Victoria hold the aces on rain-curtailed day

The disillusionment has been typified over the past week by the meek surrender in the first Test and, even more starkly, by the abject performance against Victoria.

Tony Cozier
12-Nov-2005
West Indians 4 for 144 (Samuels 50) trail Victoria 571 (Hodge 177, Hussey 104, White 63, Smith 3-50) by 427 runs
Scorecard


Ramnaresh Sarwan failed to get going, out playing a careless shot © Getty Images
Nowhere else in the confined world of cricket are the West Indies held in such high esteem and regarded with such fondness as in Australia.
But the cherished memories of the great series, teams and players of the past are fading. They are being replaced by general frustration at the declining standards of the recent representatives who carry the responsibility of upholding the great tradition. The disillusionment has been typified over the past week by the meek surrender in the first Test and, even more starkly, by the abject performance against Victoria.
"The question must be asked whether it is really good for Australia's progress to play a team that would struggle to be competitive in the Pura Cup (inter-state completion)?," Robert Craddock, one of Australia's best known writers, declared in his column following the First Test. Such a slur was sufficient to raise the hackles of West Indians who recall the decade of the 1980s when the same humiliating point could be made - but never was - about Australian teams routinely thrashed by those under Clive Lloyd and Viv Richards and by even greater margins than that in Brisbane.
But the case cannot be argued against hard evidence, the most recent presented on the first two days of the match against Victoria in front of a smattering of a few hundred spectators at the Junction Oval. The skeleton scores are damning enough: Victoria 571, the West Indies 144 for four. The supplementary details compound the embarrassment. Two Victorians blazed hundreds at virtually run-a-ball rate - Brad Hodge, who takes his place in Australia's team for the first time in second Test on Thursday,177 off 179 balls, David Hussey, whose brother Mike opens the batting in the Test, 104 off 109 balls.
Victoria's batsmen smashed 10 sixes and 46 fours between them off bowlers who gave away 29 no-balls and 12 wides among 56 extras. None of the three main fast bowlers took a wicket, conceding 271 runs from 56 overs. Their fielders put down four catches, their wicket-keeper one.
When the West Indies batted, there were a volley of handsome strokes from Devon Smith and Marlon Samuels but no one seemed minded to take advantage of an inviting pitch. Like Chris Gayle and Ramnaresh Sarwan before them, both were out to careless shots. It was typical of much of the West Indies cricket in recent times. What made it even more galling was the realisation that two weeks earlier, they were dominating and all but beating Queensland, a state with stronger personnel and a better record than Victoria over the past decade. It was a show that prompted real optimism for their first truly competitive series against Australia since 1999. The foundation of that hope has rapidly crumbled to dust.

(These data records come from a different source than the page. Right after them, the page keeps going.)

(* ===== verification/Encoding.v ===== *)
(** * Text encodings

    Go's [base64.StdEncoding] and [encoding/hex] as the sources use them:
    internal/provider/command.go embeds secrets in boot scripts as base64,
    internal/azurequeue decodes base64 message bodies, internal/wireguard
    prints keys as base64 and poll tokens as hex.  A [[]byte] is a
    [list Byte.byte]; [string(b)] and [[]byte(s)] are [go_string] and
    [go_bytes]. *)
From S2P Require Import Prelude.

Definition go_string (l : list Byte.byte) : string := String.string_of_list_byte l.
Definition go_bytes (s : string) : list Byte.byte := String.list_byte_of_string s.

Lemma go_bytes_string l : go_bytes (go_string l) = l.
Proof. apply String.list_byte_of_string_of_list_byte. Qed.
Lemma go_string_bytes s : go_string (go_bytes s) = s.
Proof. apply String.string_of_list_byte_of_string. Qed.

(** [strings.HasPrefix] and [strings.TrimPrefix] in one: the rest of [s] after
    [p]. *)
Fixpoint cut_prefix (p s : string) : option string :=
  match p, s with
  | "", _ => Some s
  | String c p', String d s' => if Ascii.eqb c d then cut_prefix p' s' else None
  | _, _ => None
  end.

Lemma cut_prefix_spec p s t : cut_prefix p s = Some t ↔ s = p +:+ t.
Proof.
  revert s. induction p as [|c p IH]; intros s; simpl; [naive_solver|].
  destruct s as [|d s]; [naive_solver|]. destruct (Ascii.eqb_spec c d) as [->|Hne].
  - rewrite IH. split; [by intros ->|by intros [= ->]].
  - split; [done|]. intros [= -> _]. done.
Qed.

#[export] Instance byte_eq_dec : EqDecision Byte.byte := Byte.byte_eq_dec.
#[export] Instance byte_countable : Countable Byte.byte.
Proof.
  refine (inj_countable Byte.to_N Byte.of_N _). apply Byte.of_to_N.
Defined.

(** The value of a byte and the byte of a value ([byte(z)], which truncates). *)
Definition byte_val (b : Byte.byte) : Z := Z.of_N (Byte.to_N b).
Definition byte_of (z : Z) : Byte.byte := default Byte.x00 (Byte.of_N (Z.to_N (z mod 256))).

Lemma byte_val_range b : 0 ≤ byte_val b < 256.
Proof. unfold byte_val. pose proof (Byte.to_N_bounded b). lia. Qed.

Lemma byte_of_val b z : z mod 256 = byte_val b → byte_of z = b.
Proof.
  intros Hz. unfold byte_of. rewrite Hz. unfold byte_val. rewrite N2Z.id, Byte.of_to_N. done.
Qed.

(** The position of a character in an alphabet. *)
Fixpoint char_index (alphabet : list ascii) (c : ascii) : option nat :=
  match alphabet with
  | [] => None
  | d :: alphabet' => if Ascii.eqb c d then Some 0%nat else S <$> char_index alphabet' c
  end.

Lemma char_index_lookup alphabet c i :
  NoDup alphabet → alphabet !! i = Some c → char_index alphabet c = Some i.
Proof.
  revert i. induction alphabet as [|d alphabet IH]; intros [|i]; simpl; try done.
  - intros _ [= ->]. by rewrite Ascii.eqb_refl.
  - intros [Hd Hn]%NoDup_cons Hi. rewrite (IH i Hn Hi). destruct (Ascii.eqb_spec c d) as [->|]; [|done].
    destruct Hd. by eapply list_elem_of_lookup_2.
Qed.

Lemma char_index_in alphabet c i : char_index alphabet c = Some i → c ∈ alphabet.
Proof.
  revert i. induction alphabet as [|d alphabet IH]; intros i; simpl; [done|].
  destruct (Ascii.eqb_spec c d) as [->|]; [left|]. destruct (char_index alphabet c); [|done].
  right. by eapply IH.
Qed.

(** ** base64.StdEncoding *)

Definition base64_alphabet : list ascii :=
  String.list_ascii_of_string "ABCDEFGHIJKLMNOPQRSTUVWXYZabcdefghijklmnopqrstuvwxyz0123456789+/".

Definition base64_char (v : Z) : ascii := default "A"%char (base64_alphabet !! Z.to_nat v).
Definition base64_value (c : ascii) : option Z := Z.of_nat <$> char_index base64_alphabet c.

(** [EncodeToString]: groups of three bytes become four characters; a last
    group of one or two bytes is padded. *)
Fixpoint base64_chars (l : list Byte.byte) : list ascii :=
  match l with
  | [] => []
  | [a] =>
      let n := byte_val a * 2 ^ 16 in
      [base64_char (n / 2 ^ 18); base64_char (n / 2 ^ 12 mod 64); "="%char; "="%char]
  | [a; b] =>
      let n := byte_val a * 2 ^ 16 + byte_val b * 2 ^ 8 in
      [base64_char (n / 2 ^ 18); base64_char (n / 2 ^ 12 mod 64); base64_char (n / 2 ^ 6 mod 64); "="%char]
  | a :: b :: c :: l' =>
      let n := byte_val a * 2 ^ 16 + byte_val b * 2 ^ 8 + byte_val c in
      base64_char (n / 2 ^ 18) :: base64_char (n / 2 ^ 12 mod 64) :: base64_char (n / 2 ^ 6 mod 64)
        :: base64_char (n mod 64) :: base64_chars l'
  end.

Definition base64_encode (l : list Byte.byte) : string := String.string_of_list_ascii (base64_chars l).

(** [DecodeString]: line breaks are skipped, the last group must be padded,
    unused low bits are ignored. *)
Fixpoint base64_bytes (l : list ascii) : option (list Byte.byte) :=
  match l with
  | [] => Some []
  | c0 :: c1 :: c2 :: c3 :: l' =>
      match base64_value c0, base64_value c1, base64_value c2, base64_value c3 with
      | Some v0, Some v1, Some v2, Some v3 =>
          let n := v0 * 2 ^ 18 + v1 * 2 ^ 12 + v2 * 2 ^ 6 + v3 in
          rest ← base64_bytes l';
          Some (byte_of (n / 2 ^ 16) :: byte_of (n / 2 ^ 8) :: byte_of n :: rest)
      | Some v0, Some v1, Some v2, None =>
          if Ascii.eqb c3 "=" && (length l' =? 0)%nat then
            let n := v0 * 2 ^ 18 + v1 * 2 ^ 12 + v2 * 2 ^ 6 in
            Some [byte_of (n / 2 ^ 16); byte_of (n / 2 ^ 8)]
          else None
      | Some v0, Some v1, None, _ =>
          if Ascii.eqb c2 "=" && Ascii.eqb c3 "=" && (length l' =? 0)%nat then
            let n := v0 * 2 ^ 18 + v1 * 2 ^ 12 in Some [byte_of (n / 2 ^ 16)]
          else None
      | _, _, _, _ => None
      end
  | _ => None
  end.

Definition is_newline (c : ascii) : bool := in_cutset (go_string [Byte.x0a; Byte.x0d]) c.

Definition base64_decode (s : string) : option (list Byte.byte) :=
  base64_bytes (List.filter (λ c, negb (is_newline c)) (String.list_ascii_of_string s)).

Lemma base64_alphabet_nodup : NoDup base64_alphabet.
Proof. apply (bool_decide_eq_true_1 _). vm_compute. reflexivity. Qed.

Lemma base64_char_lookup v : 0 ≤ v < 64 → base64_alphabet !! Z.to_nat v = Some (base64_char v).
Proof.
  intros Hv. unfold base64_char. destruct (base64_alphabet !! Z.to_nat v) eqn:Hl; [done|].
  apply lookup_ge_None in Hl. change (length base64_alphabet) with 64%nat in Hl. lia.
Qed.

Lemma base64_char_value v : 0 ≤ v < 64 → base64_value (base64_char v) = Some v.
Proof.
  intros Hv. unfold base64_value.
  rewrite (char_index_lookup _ _ (Z.to_nat v) base64_alphabet_nodup (base64_char_lookup v Hv)).
  simpl. f_equal. lia.
Qed.

Lemma base64_char_in v : base64_char v ∈ base64_alphabet.
Proof.
  unfold base64_char. destruct (base64_alphabet !! Z.to_nat v) eqn:Hl; simpl.
  - by eapply list_elem_of_lookup_2.
  - apply (list_elem_of_lookup_2 _ 0). reflexivity.
Qed.

(** The characters an encoded text consists of. *)
Definition base64_text_chars : list ascii := "="%char :: base64_alphabet.

Lemma list_ind3 {A} (P : list A → Prop) :
  P [] → (∀ a, P [a]) → (∀ a b, P [a; b]) → (∀ a b c l, P l → P (a :: b :: c :: l)) → ∀ l, P l.
Proof.
  intros H0 H1 H2 H3. fix go 1. intros [|a [|b [|c l]]]; [done..|]. apply H3, go.
Qed.

Lemma base64_chars_text l : Forall (.∈ base64_text_chars) (base64_chars l).
Proof.
  assert (∀ v, base64_char v ∈ base64_text_chars) as Hc by (intros v; right; apply base64_char_in).
  assert ("="%char ∈ base64_text_chars) as He by left.
  induction l as [| | |a b c l IH] using list_ind3; cbn [base64_chars];
    repeat (constructor; [first [apply Hc|exact He]|]); [constructor..|exact IH].
Qed.

Ltac byte_ranges := repeat match goal with
  | |- context [byte_val ?b] =>
      lazymatch goal with
      | _ : 0 ≤ byte_val b < 256 |- _ => fail
      | _ => pose proof (byte_val_range b)
      end
  end.

Ltac byte_arith := byte_ranges; repeat match goal with |- context [byte_val ?b] => generalize dependent (byte_val b); intros end;
  Z.to_euclidean_division_equations; lia.

Lemma base64_value_pad : base64_value "=" = None.
Proof. reflexivity. Qed.

Lemma base64_bytes_chars l : base64_bytes (base64_chars l) = Some l.
Proof.
  induction l as [|a|a b|a b c l IH] using list_ind3; [done| | |];
    cbn [base64_chars base64_bytes]; cbv zeta;
    rewrite ?base64_char_value, ?base64_value_pad by byte_arith; cbn [Ascii.eqb Bool.eqb andb length Nat.eqb].
  - change (Ascii.eqb "=" "=") with true. cbn [andb]. do 2 f_equal. apply byte_of_val. byte_arith.
  - change (Ascii.eqb "=" "=") with true. cbn [andb].
    do 2 f_equal; [|f_equal]; apply byte_of_val; byte_arith.
  - rewrite IH. cbn [mbind option_bind]. do 2 f_equal; [|f_equal; [|f_equal]]; apply byte_of_val; byte_arith.
Qed.

Lemma filter_all {A} (f : A → bool) l : Forall (λ x, f x = true) l → List.filter f l = l.
Proof. induction 1 as [|x l Hx _ IH]; simpl; [done|]. by rewrite Hx, IH. Qed.

Lemma base64_text_not_newline c : c ∈ base64_text_chars → negb (is_newline c) = true.
Proof.
  intros Hc. assert (Forall (λ c, negb (is_newline c) = true) base64_text_chars) as H.
  { repeat (constructor; [reflexivity|]). constructor. }
  rewrite Forall_forall in H. by apply H.
Qed.

(** Decoding inverts encoding. *)
Lemma base64_decode_encode l : base64_decode (base64_encode l) = Some l.
Proof.
  unfold base64_decode, base64_encode. rewrite String.list_ascii_of_string_of_list_ascii, filter_all.
  - apply base64_bytes_chars.
  - eapply Forall_impl; [apply base64_chars_text|]. apply base64_text_not_newline.
Qed.

(** ** encoding/hex *)

Definition hex_alphabet : list ascii := String.list_ascii_of_string "0123456789abcdef".
Definition hex_char (v : Z) : ascii := default "0"%char (hex_alphabet !! Z.to_nat v).

(** Both cases are accepted when decoding. *)
Definition hex_value (c : ascii) : option Z :=
  match char_index hex_alphabet c with
  | Some i => Some (Z.of_nat i)
  | None => (λ i, Z.of_nat i + 10) <$> char_index (String.list_ascii_of_string "ABCDEF") c
  end.

Fixpoint hex_chars (l : list Byte.byte) : list ascii :=
  match l with
  | [] => []
  | b :: l' => hex_char (byte_val b / 16) :: hex_char (byte_val b mod 16) :: hex_chars l'
  end.

Definition hex_encode (l : list Byte.byte) : string := String.string_of_list_ascii (hex_chars l).

Fixpoint hex_bytes (l : list ascii) : option (list Byte.byte) :=
  match l with
  | [] => Some []
  | c :: d :: l' =>
      x ← hex_value c; y ← hex_value d; rest ← hex_bytes l'; Some (byte_of (16 * x + y) :: rest)
  | [_] => None
  end.

Definition hex_decode (s : string) : option (list Byte.byte) := hex_bytes (String.list_ascii_of_string s).

Lemma hex_char_value v : 0 ≤ v < 16 → hex_value (hex_char v) = Some v.
Proof.
  intros Hv. assert (v ∈ Z.of_nat <$> seq 0 16) as Hin.
  { apply list_elem_of_fmap. exists (Z.to_nat v). rewrite elem_of_seq. lia. }
  assert (Forall (λ v, hex_value (hex_char v) = Some v) (Z.of_nat <$> seq 0 16)) as H.
  { repeat (constructor; [reflexivity|]). constructor. }
  rewrite Forall_forall in H. by apply H.
Qed.

Lemma hex_decode_encode l : hex_decode (hex_encode l) = Some l.
Proof.
  unfold hex_decode, hex_encode. rewrite String.list_ascii_of_string_of_list_ascii.
  induction l as [|b l IH]; [done|]. cbn [hex_chars hex_bytes].
  rewrite !hex_char_value by byte_arith. cbn [mbind option_bind]. rewrite IH. cbn [mbind option_bind].
  do 2 f_equal. apply byte_of_val. byte_arith.
Qed.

After Brad Hodge, it was David Hussey's turn to torment the West Indians with a fine 104 at Melbourne © Getty Images
Yesterday's second day against Victoria, as the first, started and ended badly. The bit in between was only marginally less excruciating than the day before when Hodge, Hussey and their various accomplices were rampaging along at five runs an over.
Hussey resumed at 91 and should have advanced no further. Fidel Edwards induced an outside edge in the first over of the day, with the new ball, only for Gayle at first slip to spill a straightforward chance. Sarwan, stationed at short mid-wicket two balls earlier, followed Gayle's lead dropping a low chance from Mick Lewis off Dwayne Bravo and Tino Best let another go at mid-on from Adam Croswaithe off Dwayne Smith. Hussey duly converted his luck into his hundred and was then half-way down the pitch seeking a single his captain, Cameron White, declined. Edwards calmly ran him out. Crosthwaite kept going to the last until he became Smith's third wicket. Bravo claimed the other two to catches by wicket-keeper Denesh Ramdin.
They were rewards for medium-pace bowling that observed basic control of line and length. In contrast, Best and Edwards were again punished whenever they over-pitched or dropped short which was too regular. Jermaine Lawson did not reappear, receiving treatment from physiotherapist Stephen Partridge for a sore hip. He and Best are likely to have had their last match on tour.
More than half the day remained for the batsmen to use the opportunity for easy runs in the ideal conditions, just as Victoria's did. All wasted it. Gayle's timing at present is all askew, his big drives finding anywhere but the middle of the bat. Three times they clipped the edge, the last yielding a catch to the keeper of the tall left-armer Allan Wise.
Sarwan cut his 15th ball straight into gully's midrift off Mick Lewis, a swing bowler considered in contention for an eventual Test place. Smith, after stroking six certain off-side fours in 34, was caught in the first over after tea in the same position off Gary Siddle but, this time, Michael Klinger had to fling himself to his left to cling onto to a sliced drive. For the next hour or so, Samuels presented a thrilling selection of effortless strokes, a punch off the backfoot to the straight boundary off Lewis the most delightful.
There were five fours in all and also two sixes, one off leg-spinner White over extra-cover on the short side boundary, but then came the predictable soft dismissal, a catch to deep cover trying for another six off White.
Nothing changes.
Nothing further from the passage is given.